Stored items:
※ ※ ※
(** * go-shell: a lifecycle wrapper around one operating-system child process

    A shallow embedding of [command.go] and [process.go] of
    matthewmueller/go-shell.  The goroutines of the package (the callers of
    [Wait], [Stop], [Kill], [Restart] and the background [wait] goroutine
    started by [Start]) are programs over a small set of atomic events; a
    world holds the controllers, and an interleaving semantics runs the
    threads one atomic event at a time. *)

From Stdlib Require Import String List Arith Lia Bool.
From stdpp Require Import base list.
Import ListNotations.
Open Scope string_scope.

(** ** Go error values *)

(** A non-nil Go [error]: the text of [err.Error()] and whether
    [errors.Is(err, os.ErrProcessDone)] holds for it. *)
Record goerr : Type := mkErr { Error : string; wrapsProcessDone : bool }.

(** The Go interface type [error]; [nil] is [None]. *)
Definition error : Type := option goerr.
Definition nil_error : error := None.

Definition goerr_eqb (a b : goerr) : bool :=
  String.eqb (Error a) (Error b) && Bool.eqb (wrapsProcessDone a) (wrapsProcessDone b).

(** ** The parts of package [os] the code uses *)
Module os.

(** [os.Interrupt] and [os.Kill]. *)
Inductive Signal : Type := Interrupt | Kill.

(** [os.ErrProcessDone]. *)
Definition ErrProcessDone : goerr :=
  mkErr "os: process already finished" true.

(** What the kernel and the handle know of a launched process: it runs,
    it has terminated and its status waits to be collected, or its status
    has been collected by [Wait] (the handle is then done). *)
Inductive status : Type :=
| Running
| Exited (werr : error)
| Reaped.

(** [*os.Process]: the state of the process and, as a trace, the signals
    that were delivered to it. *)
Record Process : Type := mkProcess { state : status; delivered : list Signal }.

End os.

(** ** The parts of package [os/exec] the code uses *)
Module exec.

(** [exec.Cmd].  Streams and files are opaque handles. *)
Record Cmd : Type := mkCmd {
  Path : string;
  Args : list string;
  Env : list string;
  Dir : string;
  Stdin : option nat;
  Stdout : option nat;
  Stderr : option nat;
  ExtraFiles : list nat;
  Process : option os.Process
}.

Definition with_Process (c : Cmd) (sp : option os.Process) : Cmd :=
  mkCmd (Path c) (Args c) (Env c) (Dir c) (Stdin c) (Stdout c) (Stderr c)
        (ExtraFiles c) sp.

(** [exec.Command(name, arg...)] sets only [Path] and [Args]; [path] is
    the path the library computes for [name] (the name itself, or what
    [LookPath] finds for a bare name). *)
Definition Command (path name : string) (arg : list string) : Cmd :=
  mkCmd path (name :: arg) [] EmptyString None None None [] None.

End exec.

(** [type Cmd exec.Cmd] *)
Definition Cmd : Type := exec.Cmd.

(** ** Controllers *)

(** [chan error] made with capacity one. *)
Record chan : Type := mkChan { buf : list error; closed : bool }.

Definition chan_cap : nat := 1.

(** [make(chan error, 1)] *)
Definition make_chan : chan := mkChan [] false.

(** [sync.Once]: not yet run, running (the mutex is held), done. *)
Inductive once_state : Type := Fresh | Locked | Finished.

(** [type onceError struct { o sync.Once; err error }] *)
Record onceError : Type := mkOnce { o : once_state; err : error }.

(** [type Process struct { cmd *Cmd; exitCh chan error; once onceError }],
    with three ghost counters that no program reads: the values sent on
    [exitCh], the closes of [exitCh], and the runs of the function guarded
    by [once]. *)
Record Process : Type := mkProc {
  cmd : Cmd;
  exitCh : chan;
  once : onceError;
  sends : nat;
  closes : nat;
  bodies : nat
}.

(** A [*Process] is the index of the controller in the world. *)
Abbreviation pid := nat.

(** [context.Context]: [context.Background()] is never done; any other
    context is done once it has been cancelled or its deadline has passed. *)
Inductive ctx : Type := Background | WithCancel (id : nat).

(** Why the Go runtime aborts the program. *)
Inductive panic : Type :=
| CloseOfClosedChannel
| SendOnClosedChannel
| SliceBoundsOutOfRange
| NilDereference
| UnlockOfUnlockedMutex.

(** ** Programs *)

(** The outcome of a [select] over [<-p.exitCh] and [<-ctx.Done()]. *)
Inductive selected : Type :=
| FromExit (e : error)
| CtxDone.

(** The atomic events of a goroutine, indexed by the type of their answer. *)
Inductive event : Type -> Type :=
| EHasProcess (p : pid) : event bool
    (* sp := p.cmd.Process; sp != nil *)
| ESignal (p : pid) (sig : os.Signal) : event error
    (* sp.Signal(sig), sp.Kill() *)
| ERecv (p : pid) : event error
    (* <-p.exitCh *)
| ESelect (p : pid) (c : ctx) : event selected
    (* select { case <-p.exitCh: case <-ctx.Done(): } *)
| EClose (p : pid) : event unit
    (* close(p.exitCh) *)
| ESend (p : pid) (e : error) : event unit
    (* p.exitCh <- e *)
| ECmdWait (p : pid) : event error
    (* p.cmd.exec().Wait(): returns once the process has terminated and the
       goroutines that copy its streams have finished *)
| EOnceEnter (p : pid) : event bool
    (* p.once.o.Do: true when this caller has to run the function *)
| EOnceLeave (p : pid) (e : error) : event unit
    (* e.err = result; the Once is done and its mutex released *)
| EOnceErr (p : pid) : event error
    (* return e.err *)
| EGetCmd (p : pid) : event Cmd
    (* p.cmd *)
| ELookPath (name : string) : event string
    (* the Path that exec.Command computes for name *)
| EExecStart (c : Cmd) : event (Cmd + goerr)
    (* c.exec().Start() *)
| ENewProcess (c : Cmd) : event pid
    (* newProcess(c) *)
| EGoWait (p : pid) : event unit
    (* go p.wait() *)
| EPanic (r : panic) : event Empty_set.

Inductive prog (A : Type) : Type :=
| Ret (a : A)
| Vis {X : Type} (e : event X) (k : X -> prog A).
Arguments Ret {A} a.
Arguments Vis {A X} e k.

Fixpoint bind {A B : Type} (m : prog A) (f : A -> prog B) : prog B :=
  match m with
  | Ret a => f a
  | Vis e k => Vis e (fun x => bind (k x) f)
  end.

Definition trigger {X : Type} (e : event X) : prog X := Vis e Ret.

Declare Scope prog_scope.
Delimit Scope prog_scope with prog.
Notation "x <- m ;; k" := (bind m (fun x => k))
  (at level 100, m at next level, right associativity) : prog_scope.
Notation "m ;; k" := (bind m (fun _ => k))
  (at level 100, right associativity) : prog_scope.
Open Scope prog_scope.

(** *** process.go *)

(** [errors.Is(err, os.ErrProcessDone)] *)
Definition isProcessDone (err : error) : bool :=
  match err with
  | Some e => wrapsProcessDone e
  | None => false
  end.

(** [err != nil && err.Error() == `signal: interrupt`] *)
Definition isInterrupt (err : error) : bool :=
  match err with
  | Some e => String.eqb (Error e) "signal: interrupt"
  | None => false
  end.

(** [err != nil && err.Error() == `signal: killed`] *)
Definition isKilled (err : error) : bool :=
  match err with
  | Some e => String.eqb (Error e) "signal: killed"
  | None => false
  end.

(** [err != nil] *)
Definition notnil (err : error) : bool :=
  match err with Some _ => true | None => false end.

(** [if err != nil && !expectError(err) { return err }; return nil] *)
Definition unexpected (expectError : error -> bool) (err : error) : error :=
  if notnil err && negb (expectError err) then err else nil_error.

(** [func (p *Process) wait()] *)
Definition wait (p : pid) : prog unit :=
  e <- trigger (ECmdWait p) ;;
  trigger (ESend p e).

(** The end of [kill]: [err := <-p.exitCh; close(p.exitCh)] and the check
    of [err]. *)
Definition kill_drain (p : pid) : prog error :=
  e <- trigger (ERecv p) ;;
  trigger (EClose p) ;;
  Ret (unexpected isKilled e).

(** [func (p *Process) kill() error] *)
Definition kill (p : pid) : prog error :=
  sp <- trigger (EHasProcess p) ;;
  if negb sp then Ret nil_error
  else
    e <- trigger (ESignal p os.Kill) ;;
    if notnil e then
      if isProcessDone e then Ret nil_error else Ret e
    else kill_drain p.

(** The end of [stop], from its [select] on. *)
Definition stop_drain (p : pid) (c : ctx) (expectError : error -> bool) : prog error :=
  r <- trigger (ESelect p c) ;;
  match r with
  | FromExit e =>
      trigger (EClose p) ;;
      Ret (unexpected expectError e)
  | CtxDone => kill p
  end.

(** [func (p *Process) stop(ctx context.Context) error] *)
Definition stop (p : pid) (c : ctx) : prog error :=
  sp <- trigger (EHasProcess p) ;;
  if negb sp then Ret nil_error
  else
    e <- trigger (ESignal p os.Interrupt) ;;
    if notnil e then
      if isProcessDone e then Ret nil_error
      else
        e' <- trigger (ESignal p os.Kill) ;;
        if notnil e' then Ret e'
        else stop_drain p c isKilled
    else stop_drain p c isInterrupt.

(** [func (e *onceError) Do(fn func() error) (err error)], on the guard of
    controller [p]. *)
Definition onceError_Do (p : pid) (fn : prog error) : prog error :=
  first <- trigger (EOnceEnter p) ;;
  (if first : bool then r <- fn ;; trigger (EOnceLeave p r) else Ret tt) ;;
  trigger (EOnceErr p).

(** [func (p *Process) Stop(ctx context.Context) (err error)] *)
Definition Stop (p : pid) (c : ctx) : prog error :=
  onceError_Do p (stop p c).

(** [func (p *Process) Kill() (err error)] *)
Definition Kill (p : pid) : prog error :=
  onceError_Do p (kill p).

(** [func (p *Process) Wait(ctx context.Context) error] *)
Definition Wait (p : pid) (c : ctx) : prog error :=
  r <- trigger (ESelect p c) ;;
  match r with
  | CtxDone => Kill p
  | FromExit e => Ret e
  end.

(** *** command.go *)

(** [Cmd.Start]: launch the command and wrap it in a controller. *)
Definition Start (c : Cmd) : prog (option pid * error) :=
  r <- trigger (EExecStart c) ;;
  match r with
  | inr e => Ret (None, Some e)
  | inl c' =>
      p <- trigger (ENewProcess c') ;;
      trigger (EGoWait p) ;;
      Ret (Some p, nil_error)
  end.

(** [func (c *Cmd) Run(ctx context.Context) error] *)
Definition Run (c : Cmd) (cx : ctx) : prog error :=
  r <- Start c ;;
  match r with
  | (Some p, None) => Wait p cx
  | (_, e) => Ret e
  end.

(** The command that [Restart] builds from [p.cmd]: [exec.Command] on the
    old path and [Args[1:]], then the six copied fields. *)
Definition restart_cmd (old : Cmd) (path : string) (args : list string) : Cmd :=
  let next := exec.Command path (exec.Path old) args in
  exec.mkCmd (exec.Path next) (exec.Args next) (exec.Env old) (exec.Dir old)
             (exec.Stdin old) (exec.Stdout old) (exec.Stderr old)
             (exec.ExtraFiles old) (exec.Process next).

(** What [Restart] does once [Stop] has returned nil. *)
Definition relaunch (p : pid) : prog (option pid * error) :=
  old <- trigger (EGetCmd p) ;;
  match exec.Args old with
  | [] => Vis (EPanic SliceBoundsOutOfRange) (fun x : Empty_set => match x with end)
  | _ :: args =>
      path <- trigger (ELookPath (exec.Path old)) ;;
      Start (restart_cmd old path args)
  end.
※ ※ ※
ACTIVITY
Filter on the word "parts": copy each matching line from the entries above.

ANSWER TO THE PROBLEM
(** ** The parts of package [os] the code uses *)
(** ** The parts of package [os/exec] the code uses *)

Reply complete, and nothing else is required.